Afbeelding: Wall Street door thetaxhaven (license).
“Vertrouwen in de politiek” lijkt mij een veel te vaag begrip. Het kan door respondenten worden opgevat als vertrouwen in het functioneren van politici, maar het kan ook worden opgevat als vertrouwen in het functioneren van de overheid. Een respondent kan bijvoorbeeld wel vertrouwen hebben in de overheid (publieke voorzieningen redelijk op orde), maar niet in politici (kiezersbedrog, achterkamertjespolitiek, enz). Het is belangrijk dat dat in een onderzoek niet door elkaar heen gaat lopen. Ook het begrip “vertrouwen” wordt niet overal op de wereld hetzelfde beoordeeld. Sommigen beschouwen het hebben van vertrouwen in iets of iemand als iets goeds; anderen zien vertrouwen als iets voor domme naïevelingen die niet zelf willen controleren hoe iets zit.
Het klopt dat vertrouwen in de politiek divers kan worden geïnterpreteerd. We weten bijvoorbeeld dat de motivaties om te vertrouwen en te wantrouwen elkaar niet spiegelen (niet elkaars tegenhangers zijn) maar inhoudelijk van elkaar verschillen. Ik zou alleen niet zo ver gaan dat politiek vertrouwen daarmee geen goede maat is. Het is een term die dagelijks wordt gebruikt. Uiteraard zijn de oorzaken divers, maar dat moet je analytisch scheiden.

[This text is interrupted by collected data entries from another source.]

(** * agent-deck: Gemini session analytics, transcript location and mode sync

    A shallow embedding of [internal/session/gemini.go] (package [session])
    and of the mode-flag synchronisation of [internal/session/instance.go],
    followed by the properties of the specification that concern them.

    Conventions of the embedding
    - a Go [string] is a [string] of bytes ([len] is [String.length]);
    - a Go [int] is a [Z] kept in the signed 64-bit range by [wrap64];
    - a [time.Time] is the instant it denotes, in nanoseconds counted from
      Go's zero time (January 1, year 1, 00:00 UTC), so [IsZero] is [= 0];
    - calls into the operating system are answered by an [OS] record and
      logged, in order, in the trace of the [IO] writer monad;
    - pure functions of Go's standard library which the code calls but does
      not define (path joining, SHA-256, JSON decoding, time parsing) are the
      fields of a [Runtime] record. *)

From Stdlib Require Import ZArith List String Ascii Bool Lia.
From Stdlib Require Import Sorting.Mergesort Sorting.Sorted Sorting.Permutation Orders.
From stdpp Require Import base option gmap strings.
Import ListNotations.

Local Open Scope string_scope.
Local Open Scope Z_scope.

(* ===================================================================== *)
(** ** Go base types *)
(* ===================================================================== *)

Module GoInt.

Definition minInt64 : Z := - 2 ^ 63.
Definition maxInt64 : Z := 2 ^ 63 - 1.

(** Two's complement wrap-around of a 64-bit signed [int]. *)
Definition wrap64 (z : Z) : Z := (z + 2 ^ 63) mod 2 ^ 64 - 2 ^ 63.
(** X8: the handler touches no other user's subscription: a row of
    [user_profiles] under a key that is not the request's [user_id] is
    after the request what it was before. *)
Theorem other_users_rows_untouched
    (p : Platform) (req : Request.t) (st : State) (other : string) :
  (∀ b, Request.json req = inr b → BillingRequest.user_id b ≠ other) →
  user_profiles (store (serve p req st).2) !! other
  = user_profiles (store st) !! other.
Proof.
  intros Hother.
  case_method req; [reflexivity| |reflexivity].
  repeat next_case; try reflexivity;
    unfold upsert_row, insert_row; cbn [user_profiles UserProfile.user_id];
    apply lookup_insert_ne; apply Hother; reflexivity.
Qed.

(** In the scenario: a successful request of ["abc123"], seen from the
    key of another user. *)
Lemma other_users_rows_untouched_witness :
  user_profiles
    (store (serve (Scenario.platform 200 None None) Cases.the_request
                  Scenario.empty_state).2) !! "someone-else"
  = user_profiles (store Scenario.empty_state) !! "someone-else".
Proof.
  apply other_users_rows_untouched.
  intros b [= <-]. discriminate.
Defined.


(** X9: one request makes at most one provider call, one upsert and one
    insert, in that order: there is no write before the provider was
    called and no insert without the upsert before it. *)
Theorem calls_come_in_order
    (p : Platform) (req : Request.t) (st : State) :
  ∃ new,
    calls (effects (serve p req st).2) = calls (effects st) ++ new
    ∧ (new = []
       ∨ (∃ init, new = [Fetch init])
       ∨ (∃ init row, new = [Fetch init; Upsert "user_profiles" row])
       ∨ (∃ init row pay,
            new = [Fetch init; Upsert "user_profiles" row;
                   Insert "pagamentos" pay])).
Proof.
  case_method req;
    [ exists []; rewrite app_nil_r; auto | | exists []; rewrite app_nil_r; auto ].
  repeat next_case;
    rewrite !calls_snoc; cbn [is_call]; rewrite ?app_nil_r, <- ?app_assoc;
    cbn [app];
    (eexists; split; [first [reflexivity | symmetry; apply app_nil_r]|]);
    eauto 8.
Qed.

Dat heeft overigens geen gevolgen voor de onderzoeken die ik hier aanhaal. Voor de landenvergelijkende studies geldt dat de equivalentie van politiek vertrouwen in verschillende landen is getoetst (bijvoorbeeld in twee uitstekende analyses door Sofie Marien). En de studie van Van Erkel en mijzelf onderzoekt politiek vertrouwen binnen landen, waar cross-nationale equivalentie dus helemaal geen rol zal spelen. Het kan wel zo zijn dat de oorzaken van politiek vertrouwen met de tijd veranderen, maar daar hebben we expliciet naar gekeken.